McKillip, who has conducted bull-riding demonstrations at the annual Cheongdo Bull Fighting Festival for the past four years, is seeking 10 to 12 troops interested in riding bulls, opening chute gates and serving as announcers for the April 11-13 event.

In return, he said, volunteers will get an all-expense paid trip, including meals, hotel and transportation, to see bulls in Cheongdo butt heads with each other.

McKillip said every year South Korean tourism officials invite him to perform at the festival, but the responsibility for finding volunteers is left solely on him, and he generally has two days or less between arriving in country and performing in the festival.

In past years he’s used volunteers from Kunsan and Osan air bases who he’s found by canvassing local bars.
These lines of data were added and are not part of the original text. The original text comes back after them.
Lemma drain_text_nil fuel fd : drain_text fuel fd [] = [].
Proof. by destruct fuel. Qed.

(** Draining a non-blocking pipe reads all of it, in order, into the buffer
    behind what is there, provided it fits. *)
Lemma drain_fd_wp fd id wr fw fuel c buf total (Q : bytes * Z -> P -> Prop) p :
  kfds p !! fd = Some (mk_ofile (OPipeR id) RDONLY true 0) ->
  kfds p !! wr = Some fw -> o_obj fw = OPipeW id -> pipes p !! id = Some c ->
  (length c < fuel)%nat -> 0 <= total -> total + lenZ c <= lenZ buf ->
  (forall buf', lenZ buf' = lenZ buf -> takeZ (total + lenZ c) buf' = takeZ total buf ++ c ->
     Q (buf', total + lenZ c)
       (with_io (kout p ++ drain_text fuel fd c) (kerr p) (kfaults p)
          (with_pipes (<[id := []]> (pipes p)) p))) ->
  st_wp (drain_fd fuel fd buf total) Q p.
Proof.
  revert c buf total p. induction fuel as [|fuel IH]; intros c buf total p Hf Hw Ho Hp Hl Ht Hfit HQ; [lia|].
  cbn [drain_fd]. wp_step. destruct c as [|b c].
  - eapply wp_kread_again; [done..|]. wp_step. specialize (HQ buf eq_refl).
    change (lenZ []) with 0 in HQ. rewrite Z.add_0_r, !app_nil_r in HQ.
    rewrite (insert_id (pipes p)) in HQ by done. specialize (HQ eq_refl). by destruct p.
  - eapply wp_kread_pipe; [done|done|done|].
    set (l := takeZ 32 (b :: c)). assert (El : exists l', l = b :: l') by (by eexists).
    assert (Hsplit : l ++ dropZ 32 (b :: c) = b :: c) by apply takeZ_dropZ.
    assert (Hlen : lenZ l + lenZ (dropZ 32 (b :: c)) = lenZ (b :: c)) by (by rewrite <- lenZ_app, Hsplit).
    assert (lenZ l > 0) by (destruct El as [l' ->]; unfold lenZ; cbn; lia).
    destruct (store_bytes buf total l) as [buf1|] eqn:E.
    2: { rewrite store_bytes_Some in E; [done|lia|]. pose proof (lenZ_nonneg (dropZ 32 (b :: c))). lia. }
    pose proof (store_bytes_length _ _ _ _ E). pose proof (takeZ_store _ _ _ _ E) as T.
    destruct El as [l' El]. rewrite El. rewrite <- El. wp_step. apply (wp_mem _ _ _ _ E).
    wp_step. apply wp_kprintf.
    assert (length (dropZ 32 (b :: c)) <= length c)%nat by (unfold dropZ; rewrite length_drop; cbn; lia).
    cbn in Hl. eapply IH; [done|done|done|apply lookup_insert_eq|lia|lia|lia|].
    intros buf' L' T'. replace (total + lenZ l + lenZ (dropZ 32 (b :: c))) with (total + lenZ (b :: c)) in * by lia.
    specialize (HQ buf' ltac:(congruence)). kcbn. rewrite insert_insert_eq.
    cbn [drain_text] in HQ. fold l in HQ. rewrite <- (assoc_L (++)). apply HQ.
    by rewrite T', T, <- (assoc_L (++)), Hsplit.
Qed.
The hardest part of finding volunteers, he said, is getting commanders to believe his assurances of troop safety are no bull.

“Over here in the U.S., there are bulls that will knock your teeth out,” McKillip said from Nebraska during a phone interview this week. “Those bulls over there [in South Korea] are really just farmers’ bulls, and anyone who knows how to ride a horse will be all right. The problem is getting commanders to believe that.”

He said American rodeo bulls, which are bred for the sport, are extremely athletic, while farmers’ bulls are “fat and slow.”

“They’ll get irritated that somebody is on them so they’ll jump around a little bit,” he said. “But I don’t think they’ve ever come close to bucking one of us off.”

He said even if a would-be volunteer has never been around animals, there are other ways to participate. He said he would need to people to help put flank ropes on the bulls, usher them into chutes and open gates.